BLOUNTVILLE — The latest term-ending report from the Sullivan County grand jury warns “that the serious overcrowding situation” in the county’s jail facilities “needs attention” and has the potential to negatively impact the county.
The report, submitted by the grand jury which served from September 2018 to February of this year, is not the first to point out the need to address overcrowding in the main jail and auxiliary building. A grand jury which served in mid 2017 also highlighted overcrowding and other issues that needed attention at the facilities.
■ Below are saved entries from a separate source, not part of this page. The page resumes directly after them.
Lemma send_holds ss s c base c' :
  holds_sent ss (port_broker c) -> port_ok c -> sendable s -> records_total ss + size_of s < 2 ^ 31 -> send s c = (Ok base, c') ->
  base = records_total ss /\ holds_sent (ss ++ [s]) (port_broker c') /\ port_ok c'.
Proof.
  intros (p & producers & epoch & proto & fss & Hown & Hproto & Hrep & Hst & Hcfg & Hstored & Hend) Hok Hs Ht.
  pose proof (records_total_nonneg ss). pose proof (size_pos s Hs).
  destruct (stored_batch 0 s Hs) as [Hn _]; [lia|].
  destruct (produce_answer s (port_broker c) p producers epoch proto Hs Hown Hproto) as (b' & Hans & Hown').
  pose proof (pg_append_cfg (built s) p (lr_tier _ _ Hrep)) as Hcfg'.
  destruct (pg_append_rep env EL (built s) p fss Hrep) as (Hst' & fss' & Hrep' & Happ).
  { eapply stored_fits; [done..| |done|]; lia. }
  unfold send_records. fold (built s). cbn [pd_codec]. fold (built s). change (MkProduceRequest topic pid AcksLeader _) with (produce_request s).
  destruct (port_produce (produce_request s) c) as (c1 & -> & Hb & Hok1); rewrite ?Hans; cbn [fst snd].
  - done.
  - by apply produce_request_ok.
  - apply Hs.
  - destruct (pg_append env (built s) p) as [[last|e] p']; cbn [fst].
    + destruct Happ as [-> _]. unfold batch_last_offset. cbn [rebase b_header h_base_offset h_record_count]. rewrite Hend.
      split_and!; cbn; [width_simpl; lia|done|by_range].
    + split_and!; cbn; [by_range|apply wire_error_class|by_range].
  - apply small_reply.
  - rewrite Hans in Hb. cbn [snd] in Hb. subst b'.
    destruct (pg_append env (built s) p) as [[last|e] p']; cbn [fst snd] in *.
    + cbn [pr_error_code pr_base_offset]. rewrite bool_decide_true by done. intros [= <- <-].
      destruct Happ as (-> & fr & Hcat). unfold batch_last_offset. cbn [rebase b_header h_base_offset h_record_count]. rewrite Hn, Hend.
      split; [lia|]. split; [|done]. exists p', producers, epoch, ProtocolNative, fss'. split_and!; try done; [by right|congruence|congruence| |].
      * rewrite Hcat, fmap_app, Hstored, stored_app, Hend. done.
      * rewrite (lr_end _ _ Hrep'), Hcat. unfold end_of. rewrite last_snoc. unfold last_of, batch_last_offset. cbn [fst rebase b_header h_base_offset h_record_count].
        rewrite Hn, Hend, records_total_app, records_total_cons. change (records_total []) with 0. lia.
    + rewrite bool_decide_false by apply wire_error_class. done.
Qed.

Definition fetch_request (position max_bytes : Z) : FetchRequest := MkFetchRequest topic pid position max_bytes 0 0.

Lemma fetch_request_ok position max_bytes :
  i_range 64 position -> i_range 32 max_bytes ->
  wire_ok (fetch_request position max_bytes) /\ fits_frame (wire_encode (fetch_request position max_bytes) []).
Proof.
  intros Hp Hm. split; [split_and!; try done; [by apply topic_ok|by_range..]|].
  unfold fits_frame, kMaxClientFrame, kEncodedSize. cbn [wire_encode FetchRequest_wire]. unfold FetchRequest_encode, put_i64, put_i32, put_string, enc_put_varint.
  rewrite !length_app, !length_store_le, length_bytes_of_string. cbn [fetch_request fq_topic length].
  pose proof (length_put_varint (Z.of_nat (String.length topic)) topic_ok). unfold kMaxTopicNameLength, kMaxVarintBytes in *. lia.
Qed.

Lemma fetch_reply_fits batches hw start e :
  Z.of_nat (length batches) < 2 ^ 31 -> fits_reply (wire_encode (MkFetchResponse batches hw start e) []).
Proof.
  intros Hb. unfold fits_reply, kEncodedSize. cbn [wire_encode FetchResponse_wire]. unfold FetchResponse_encode, put_bytes, put_i64, put_i16, enc_put_varint.
  rewrite !length_app, !length_store_le. cbn [fsr_batches length].
  assert (Hu : u_range 64 (Z.of_nat (length batches))) by (width_simpl; lia).
  pose proof (length_put_varint _ Hu). unfold kMaxVarintBytes in *. lia.
Qed.

Lemma fetch_answer position max_bytes b p producers epoch proto fss ss pre rest :
  owned b = Some (plain p producers epoch proto) -> proto = ProtocolUnset \/ proto = ProtocolNative ->
  log_rep p fss -> pg_log_start p = 0 -> fst <$> concat fss = stored 0 ss -> pg_log_end p = records_total ss ->
  ss = pre ++ rest -> Forall sendable ss -> records_total ss < 2 ^ 31 ->
  records_total pre <= position -> match rest with [] => True | s :: _ => position < records_total pre + size_of s end ->
  exists n, (n <= length rest)%nat /\ (rest <> [] -> (0 < n)%nat) /\
    (answer_fetch (fetch_request position max_bytes) b).1 =
      MkFetchResponse (concat (batch_layout <$> stored (records_total pre) (take n rest))) (records_total ss) 0 NoError.
Proof.
  intros Hown Hproto Hrep Hst Hstored Hend -> Hss Ht Hpos Hrest.
  unfold owned in Hown. apply bind_Some in Hown as (topics & Hcore & Hfind).
  unfold answer_fetch, on_core. cbn [fetch_request fq_partition]. rewrite Hcore. cbn [fst].
  unfold handle_fetch. cbn [fq_topic fq_partition fq_max_bytes fq_fetch_offset fetch_request]. rewrite Hfind.
  change (pb_protocol _) with proto.
  replace (negb (bool_decide (proto = ProtocolUnset)) && negb (bool_decide (proto = ProtocolNative))) with false
    by (by destruct Hproto as [->| ->]).
  set (max := if 0 <? max_bytes then _ else _).
  assert (Hmax : (0 < max)%nat) by (subst max; destruct (Z.ltb_spec 0 max_bytes); [|unfold kDefaultFetchBytes]; lia).
  unfold pb_fetch, client_log_base, BrokerPartition_base, partition_fetch. cbn [plain pt_state pr_store].
  pose proof (records_total_nonneg pre).
  unfold pl_read, client_log_ops, PartitionLog_ops. rewrite (pg_read_spec env p fss) by (done || lia). cbn [expected_bind].
  unfold read_spec. rewrite Hstored, (skip_stored 0) by (done || (rewrite Z.add_0_l; done) || by destruct rest; [|rewrite Z.add_0_l]).
  rewrite Z.add_0_l. destruct (take_until_whole max (MkFetch [] position) (stored (records_total pre) rest)) as (n & Hn & Hf & Hone).
  rewrite length_stored in Hn. exists n. split_and!; [done|by destruct rest; [|intros _; apply Hone]|].
  rewrite Hf, take_stored. cbn [fr_batches app].
  change (pb_high_watermark _) with (pg_log_end p). change (pb_log_start _) with (pg_log_start p). by rewrite Hst, Hend.
Qed.

Abbreviation poll_at max k c := (poll have_lz4 have_zstd lz4_decompress zstd_decompress max k c).

Lemma poll_step position max_bytes c ss pre rest :
  holds_sent ss (port_broker c) -> port_ok c -> ss = pre ++ rest -> Forall sendable ss -> records_total ss < 2 ^ 31 ->
  Z.of_nat (length (concat (batch_layout <$> stored 0 ss))) < 2 ^ 31 -> i_range 32 max_bytes -> position < 2 ^ 63 ->
  records_total pre <= position -> match rest with [] => True | s :: _ => position < records_total pre + size_of s end ->
  exists n c', (n <= length rest)%nat /\ (rest <> [] -> (0 < n)%nat) /\
    poll_at max_bytes (MkConsumer topic pid position) c =
      (Ok (consumed <$> number_from (records_total pre) (concat (take n rest).*2)),
       (MkConsumer topic pid (match take n rest with [] => position | _ => records_total (pre ++ take n rest) end), c')) /\
    holds_sent ss (port_broker c') /\ port_ok c'.
Proof.
  intros Hh Hok Hsplit Hss Ht Hsize Hmax Hp63 Hpos Hrest.
  pose proof Hh as (p & producers & epoch & proto & fss & Hown & Hproto & Hrep & Hst & Hcfg & Hstored & Hend).
  destruct (fetch_answer position max_bytes (port_broker c) p producers epoch proto fss ss pre rest)
    as (n & Hn & Hone & Hans); [done..|].
  pose proof (records_total_nonneg pre) as Hpre. pose proof (records_total_nonneg ss) as Htn.
  destruct (fetch_request_ok position max_bytes) as [Hreq Hfit]; [width_simpl; lia|done|].
  set (batches := concat (batch_layout <$> stored (records_total pre) (take n rest))) in *.
  assert (Hlen : Z.of_nat (length batches) < 2 ^ 31).
  { subst ss batches. rewrite <- (take_drop n rest), !stored_app, !fmap_app, !concat_app, !length_app, Z.add_0_l in Hsize. lia. }
  unfold poll. cbn [cn_topic cn_partition cn_position]. fold (fetch_request position max_bytes).
  destruct (port_fetch (fetch_request position max_bytes) c) as (c' & -> & Hb & Hok'); rewrite ?Hans; try done.
  - split_and!; cbn [fsr_batches fsr_high_watermark fsr_log_start_offset fsr_error_code]; [unfold fits_size; width_simpl; lia|width_simpl; lia|by_range|done].
  - by apply fetch_reply_fits.
  - cbn [fsr_error_code fsr_batches]. rewrite bool_decide_true by done.
    exists n, c'. split_and!; [done|done| | |done].
    + subst batches. rewrite poll_loop_stored.
      * cbn [app]. rewrite records_total_app. done.
      * subst ss. apply Forall_app in Hss as [_ Hss]. by apply Forall_take.
      * done.
      * subst ss. rewrite <- (take_drop n rest), !records_total_app in Ht. pose proof (records_total_nonneg (drop n rest)). lia.
      * rewrite <- (length_stored (records_total pre)). generalize (stored (records_total pre) (take n rest)). intros bs.
        induction bs as [|b bs IH]; cbn; [lia|]. rewrite length_app, length_batch_layout. unfold encoded_size, kHeaderSize. lia.
    + rewrite Hb. exists p, producers, epoch, proto, fss. split_and!; try done.
      rewrite <- Hown. unfold answer_fetch. by destruct (on_core _ _ _ _).
Qed.

(** Sending one batch after the other, and polling one time after the other, while no call fails. *)
Fixpoint sends (ss : list Sent) (c : C) : option (list Z * C) :=
  match ss with
  | [] => Some ([], c)
  | s :: ss =>
      match send s c with
      | (Ok base, c) => '(bases, c) ← sends ss c; Some (base :: bases, c)
      | (Err _, _) => None
      end
  end.

Fixpoint polls (maxes : list Z) (k : Consumer) (c : C) : option (list ConsumedRecord * (Consumer * C)) :=
  match maxes with
  | [] => Some ([], (k, c))
  | max :: maxes =>
      match poll_at max k c with
      | (Ok out, (k, c)) => '(more, kc) ← polls maxes k c; Some (out ++ more, kc)
      | (Err _, _) => None
      end
  end.

(** The offset of the first record of each. *)
Fixpoint first_offsets (o : Z) (ss : list Sent) : list Z :=
  match ss with [] => [] | s :: ss => o :: first_offsets (o + size_of s) ss end.

Lemma sends_hold before ss c bases c' :
  holds_sent before (port_broker c) -> port_ok c -> Forall sendable ss -> records_total (before ++ ss) < 2 ^ 31 ->
  sends ss c = Some (bases, c') ->
  bases = first_offsets (records_total before) ss /\ holds_sent (before ++ ss) (port_broker c') /\ port_ok c'.
Proof.
  revert before c bases. induction ss as [|s ss IH]; intros before c bases Hh Hok Hss Ht; cbn [sends first_offsets].
  { intros [= <- <-]. by rewrite app_nil_r. }
  apply Forall_cons in Hss as [Hs Hss]. rewrite (cons_middle s before ss), app_assoc in Ht |- *.
  pose proof Ht as Ht'. rewrite !records_total_app, records_total_cons in Ht'. pose proof (records_total_nonneg ss). change (records_total []) with 0 in Ht'.
  destruct (send s c) as [[base|e] c1] eqn:E; [|done].
  destruct (send_holds before s c base c1 Hh Hok Hs ltac:(lia) E) as (-> & Hh1 & Hok1).
  destruct (sends ss c1) as [[more c2]|] eqn:E2; [|done]. intros [= <- <-].
  destruct (IH (before ++ [s]) c1 more Hh1 Hok1 Hss Ht E2) as (-> & Hh2 & Hok2).
  split; [|done]. f_equal. rewrite records_total_app, records_total_cons. f_equal. change (records_total []) with 0. lia.
Qed.

Lemma polls_read maxes position c ss pre rest :
  holds_sent ss (port_broker c) -> port_ok c -> ss = pre ++ rest -> Forall sendable ss -> records_total ss < 2 ^ 31 ->
  Z.of_nat (length (concat (batch_layout <$> stored 0 ss))) < 2 ^ 31 -> Forall (i_range 32) maxes -> position < 2 ^ 63 ->
  records_total pre <= position -> match rest with [] => True | s :: _ => position < records_total pre + size_of s end ->
  exists n c', (n <= length rest)%nat /\ (n = length rest \/ length maxes <= n)%nat /\
    polls maxes (MkConsumer topic pid position) c =
      Some (consumed <$> number_from (records_total pre) (concat (take n rest).*2),
        (MkConsumer topic pid (match take n rest with [] => position | _ => records_total (pre ++ take n rest) end), c')).
Proof.
  intros Hh Hok Hsplit Hss Ht Hsize Hmaxes. revert position c pre rest Hh Hok Hsplit.
  induction Hmaxes as [|max maxes Hmax _ IH]; intros position c pre rest Hh Hok Hsplit Hp63 Hpos Hrest.
  { exists 0%nat, c. cbn. split_and!; [lia|lia|done]. }
  destruct (poll_step position max c ss pre rest) as (n & c1 & Hn & Hone & Hpoll & Hh1 & Hok1); [done..|].
  cbn [polls]. rewrite Hpoll. pose proof (records_total_nonneg ss).
  destruct rest as [|s0 rest0] eqn:Erest.
  { replace (take n []) with (@nil Sent) in * by (by destruct n).
    destruct (IH position c1 pre [] Hh1 Hok1 Hsplit Hp63 Hpos I) as (m & c2 & Hm & Hlen & Hpolls). rewrite Hpolls.
    assert (m = 0)%nat as -> by (cbn in Hm; lia). exists 0%nat, c2. split_and!; [done|by left|done]. }
  rewrite <- Erest in *. specialize (Hone ltac:(by subst)). destruct (take n rest) as [|t1 t] eqn:Et.
  { subst rest. destruct n; [lia|done]. }
  rewrite <- Et. set (t' := take n rest) in *.
  assert (Hsplit' : ss = (pre ++ t') ++ drop n rest) by (unfold t'; by rewrite <- app_assoc, take_drop).
  assert (Hle : records_total (pre ++ t') <= records_total ss).
  { rewrite Hsplit', (records_total_app (pre ++ t')). pose proof (records_total_nonneg (drop n rest)). lia. }
  destruct (IH (records_total (pre ++ t')) c1 (pre ++ t') (drop n rest) Hh1 Hok1 Hsplit') as (m & c2 & Hm & Hlen & Hpolls); [lia|done| |].
  { destruct (drop n rest) as [|s l] eqn:Ed; [done|]. assert (Hs : sendable s).
    { rewrite Hsplit' in Hss. apply Forall_app in Hss as [_ Hss]. by apply Forall_cons in Hss as [Hs _]. }
    pose proof (size_pos s Hs). lia. }
  rewrite Hpolls. exists (n + m)%nat, c2. rewrite length_drop in Hm, Hlen. cbn [length].
  assert (Htake : take (n + m) rest = t' ++ take m (drop n rest)) by (symmetry; apply take_take_drop).
  rewrite Htake. split_and!; [lia|lia|]. cbn [mbind option_bind].
  rewrite fmap_app, concat_app, number_from_app, (fmap_app consumed). fold (records_total t'). rewrite <- (records_total_app pre t').
  rewrite (app_assoc pre). assert (Hne : t' <> []) by (by rewrite Et). destruct t' as [|t2 l]; [done|]. cbn [app].
  destruct (take m (drop n rest)); [by rewrite (app_nil_r (pre ++ t2 :: l))|done].
Qed.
The most recent report states the grand jury toured the jail on Aug. 15, 2018 and the inmate population that day totaled 880. The two facilities have a combined capacity of 619. In recent weeks, the inmate population has been as high as 980.
From the report:
“We were made aware of several major concerns or needs of the jail. The biggest concern is overcrowding. The jail was nearly 260 inmates above capacity the day we visited. When the number of inmates rises, the number of officers remains the same, meaning the ratio of inmates to officers is inadequate. Other concerns are a result of the severe overcrowding. They include but are not limited to: the kitchen is too small, making it difficult to prepare food for the increased number of inmates; inmates’ yard time (exercise) can’t be provided every day, and the indoor recreation room has to be utilized as a weekend holding area or often is used to house inmates. Perhaps the most serious concern related to overcrowding is safety ... safety for the officers whose job it is to maintain order among the inmates/felons whose temperaments/tempers are unpredictable, quick to anger, and often threatening. Inmate safety is a concern as well, as day to day living in cells overcrowded with felons creates an environment where their safety can be at risk. The grand jury would like to emphasize that the serious overcrowding in Sullivan County’s jails needs attention, and that it has the potential to negatively impact the county.”
Sullivan County's jail facilities have a total capacity of 619 — 379 in the main jail (built more than 30 years ago) and another 240 in a separate building constructed as a medium-security facility several years ago. The latter was intended to help ease overcrowding but was basically full the day it opened.
The jail has been under scrutiny by the Tennessee Corrections Institute (TCI) for about five years. In 2014, the Sullivan County Jail nearly lost its certification due to overcrowding and other deficiencies found during an inspection by the TCI. The jail has retained its certification under “plan of action” status, which means county officials are able to show progress toward solving the problem.
In August 2016, a needs assessment study of the jail — produced by a consultant specializing in jail management who works for the University of Tennessee’s County Technical Assistance Service — indicated the county must expand its jail facilities.
In 2017, an ad hoc jail study committee, created in 2014 to look for a long-range solution to constant overcrowding, recommended the Sullivan County Commission hire an outside consultant to study current facilities and develop a recommendation for the whole “jail campus” including whether to renovate, expand, build new — or some combination of those things.
Last month, nearly a year after receiving proposals from seven architectural firms, the Sullivan County Commission hired Knoxville-based Michael Brady, Inc., at a cost not to exceed $225,000, as a “first phase of trying to build a new jail.”
County Mayor Richard Venable said the firm is very experienced in such work, and a representative of MBI said the firm has completed or is working on jail and justice center projects for multiple counties across the state, including Campbell, Anderson, Monroe, Loudon, and Blount — with work for the latter including a program similar to what the firm understands it is being asked to do for Sullivan County: expanding the jail and/or a transition center.
MBI is expected to complete its work by November.